In the courtroom, Lengyel held his head in his hands and looked down as Wang replayed the recording of Herrmann’s final moments.
“You just heard two separate episodes of strangulation,” Wang said. The first one, which lasts “about a minute and 11 seconds happens right after [Lengyel] asks her, ‘How do you want to die, how about I choke you to death?’”
“So he lays out for her what it is that he’s going to do, and then he does it,” she continued. This fact, Wang said, suggested premeditation and deliberateness in his actions.
“You cannot listen to that without finding … express intent to kill,” Wang said, invoking a legal term that constitutes one of the criteria for convicting someone of murder in the second or first degree.
In her final remarks, Wang reiterated what prosecutors saw as “evidence of premeditation and deliberation,” calling back to previous witnesses who had testified. Wang recalled the testimony from Brad and Aida Gray, a couple who knew both Herrmann and Lengyel. Brad Gray testified about an interaction with Lengyel in March 2019 in which Lengyel allegedly told him, “If I murdered someone, I could get away with it because I would bury the body in Tilden Park.”
“‘What kind of plan is that?’” Wang said, recounting Brad Gray’s testimony.
“Again, the defendant doesn’t say, ‘I’m just joking, I’m messing around.’ He says, ‘Well, there are areas in Tilden Park where people don’t go.’”

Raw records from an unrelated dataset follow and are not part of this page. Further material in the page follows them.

Lemma step_wf o m b m' :
  Map.step hash_ o m = Some (b, m') → Map.wf hash_ m → Map.wf hash_ m'.
Proof.
  destruct o as [k v r|k|k]; cbn.
  - apply Insert_wf.
  - apply Erase_wf.
  - destruct (Map.Contains hash_ k m); [|done]. by intros [= _ <-].
Qed.

Lemma step_counted o m b m' :
  Map.step hash_ o m = Some (b, m') →
  Map.typed m → Map.counted m → Map.Size m < uint64_mod - 1 →
  Map.counted m' ∧ (Map.live_nodes m' ≤ S (Map.live_nodes m))%nat.
Proof.
  destruct o as [k v r|k|k]; cbn; intros Hstep Hty Hcnt Hroom.
  - split; [by eapply Insert_counted|].
    destruct (Insert_live_nodes _ _ _ _ _ _ Hstep) as (p & _ & ->).
    destruct p; lia.
  - split; [by eapply Erase_counted|]. destruct b.
    + pose proof (Erase_live_nodes _ _ _ Hstep). lia.
    + rewrite (Erase_absent _ _ _ Hstep). lia.
  - destruct (Map.Contains hash_ k m); [|done]. injection Hstep as _ <-.
    split; [done|lia].
Qed.

(** The counter follows the nodes along any sequence that is shorter than
    the range of the counter. *)
Lemma run_counted ops : ∀ m0 answers m,
  Map.run hash_ ops m0 = Some (answers, m) →
  Map.wf hash_ m0 → Map.counted m0 →
  Z.of_nat (Map.live_nodes m0 + length ops) < uint64_mod →
  Map.wf hash_ m ∧ Map.counted m.
Proof.
  induction ops as [|o ops IH]; intros m0 answers m.
  - by intros [= <- <-].
  - cbn [Map.run length].
    destruct (Map.step hash_ o m0) as [[b m1]|] eqn:Hstep; [|done]. cbn.
    destruct (Map.run hash_ ops m1) as [[bs m2]|] eqn:Hrun; [|done]. cbn.
    intros [= <- <-] Hwf Hcnt Hroom.
    destruct (step_counted _ _ _ _ Hstep) as [Hcnt1 Hlive]; [apply Hwf|done| |].
    { unfold Map.counted, Map.Size in *. lia. }
    apply (IH m1 bs m2 Hrun); [by eapply step_wf|done|lia].
Qed.

Lemma wf_keys_Contains k m :
  Map.wf hash_ m →
  k ∈ Map.keys (Map.nodes m) ↔ Map.Contains hash_ k m = Some true.
Proof.
  intros Hwf. rewrite Contains_Find, (wf_Find_nodes k m Hwf). cbn.
  rewrite <-chain_find_keys. split.
  - intros Hk. f_equal. by apply bool_decide_eq_true.
  - intros [= Hk]. by apply bool_decide_eq_true in Hk.
Qed.

End map_facts.

(** * The set simulates the map to [unit] *)

Section set_facts.
Context {V : Type} `{EqDecision V} {move : Move V}.
Variable hash_ : V -> Z.
Implicit Types (v : V) (c : list V) (s : HashSet.t V).

Lemma lift_cons v c :
  HashSet.lift (v :: c) = Map.mkNode v tt :: HashSet.lift c.
Proof. done. Qed.

Lemma keys_lift c : Map.keys (HashSet.lift c) = c.
Proof.
  induction c as [|x c IH]; [done|]. by rewrite lift_cons, keys_cons, IH.
Qed.

Lemma lift_inj c1 c2 : HashSet.lift c1 = HashSet.lift c2 → c1 = c2.
Proof. intros Hl. by rewrite <-(keys_lift c1), Hl, keys_lift. Qed.

Lemma to_map_inj s1 s2 : HashSet.to_map s1 = HashSet.to_map s2 → s1 = s2.
Proof.
  destruct s1 as [z1 n1 d1], s2 as [z2 n2 d2]. unfold HashSet.to_map. cbn.
  intros [= -> -> Hd]. f_equal. revert d2 Hd.
  induction d1 as [|c1 d1 IH]; intros [|c2 d2]; cbn; try done.
  intros [= Hc%lift_inj Hd%IH]. by subst.
Qed.

Lemma chain_contains_lift v c :
  Map.chain_contains v (HashSet.lift c) = HashSet.chain_contains v c.
Proof.
  induction c as [|x c IH]; [done|]. rewrite lift_cons. cbn.
  by destruct (decide (x = v)).
Qed.

Lemma chain_insert_lift v c :
  Map.chain_insert v tt false (HashSet.lift c) =
    match HashSet.chain_insert v v c with
    | Some c' => (Created, HashSet.lift c')
    | None => (Refused, HashSet.lift c)
    end.
Proof.
  induction c as [|x c IH]; [done|]. rewrite lift_cons. cbn.
  destruct (decide (x = v)); [done|]. rewrite IH.
  by destruct (HashSet.chain_insert v v c).
Qed.

Lemma chain_erase_lift v c :
  Map.chain_erase v (HashSet.lift c) = HashSet.lift <$> HashSet.chain_erase v c.
Proof.
  induction c as [|x c IH]; [done|]. rewrite lift_cons. cbn.
  destruct (decide (x = v)); [done|]. rewrite IH.
  by destruct (HashSet.chain_erase v c).
Qed.

Lemma bucket_of_to_map v s :
  Map.bucket_of hash_ v (HashSet.to_map s) =
    prod_map id HashSet.lift <$> HashSet.bucket_of hash_ v s.
Proof.
  unfold Map.bucket_of, HashSet.bucket_of, Map.index, HashSet.index. cbn.
  case_decide; [done|]. rewrite list_lookup_fmap.
  by destruct (HashSet.data_ s !! _).
Qed.

Lemma Contains_to_map v s :
  Map.Contains hash_ v (HashSet.to_map s) = HashSet.Contains hash_ v s.
Proof.
  unfold Map.Contains, HashSet.Contains. rewrite bucket_of_to_map.
  destruct (HashSet.bucket_of hash_ v s) as [[h c]|]; [|done].
  cbn. by rewrite chain_contains_lift.
Qed.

“So, 4.5 years before he murdered Alix, he has a plan,” Wang said. She described this as a hint that Lengyel had some premeditation. “He had had that thought, and he had a plan on how to get away with it.”
The Grays’ testimony was marked as suspicious by Angel in her closing statements. Angel noted that the Grays had eagerly reached out to the prosecutors in the second week of the trial because they believed from reading media coverage that the trial was tilting too much in Lengyel’s favor. That, along with the couple admitting cocaine and alcohol use on one of the nights they recalled in court, suggested they might have fabricated a more dramatic account that would fit prosecutors’ narrative, Angel suggested.
Wang also sought to reiterate the “pattern of violence” narrative that the prosecutors frequently returned to. Wang described Lengyel issuing “many threats to kill” Herrmann prior to strangling her.
“Before he even assaults Alix, he’s talking about the way that he could kill her, by mashing her brain in,” Wang said, paraphrasing Lengyel’s words on the recording.
Wang concluded her statement by paraphrasing the words exchanged in Herrmann’s final moments and exhorting jurors to find Lengyel guilty of first-degree murder.
“Before he [Lengyel] assaults and restrains her, she tells him to ‘get out’ 27 times,” Wang began. “Before he assaults and restrains her, he threatens to kill her seven times. As she’s restrained, he threatens to kill her 33 times. The last five minutes of her life, she’s struck five times. She yells ‘stop it’ 48 times. He strangles her for a total of five minutes. We know her heart goes into bradycardia [a slow heart rate] at 11:35 p.m. And he executes a plan that he formulated 4.5 years ago. And her body lays in cold blood at that park for 28 days.
“That is all the evidence you have in this case,” Wang finished. “It all points to one conclusion: Theobald Lengyel is guilty beyond a reasonable doubt of murder in the first degree of Alix Hermann.”

Following Angel’s closing statement, Assistant DA McCormick gave the rebuttal argument, in which he tried to counter the defense counsel’s narrative to the jury. In particular, he disputed the idea that Herrmann had “provoked” Lengyel in any way.
“We never really got what the provocation was, just that it’s in there,” McCormick said. “You just gotta find it as a fact. You gotta find that provocation which would justify killing a woman in her own home after she told that man to get out of her house over 30 times because she has to work tomorrow, because she has to go to sleep, because she has responsibilities.”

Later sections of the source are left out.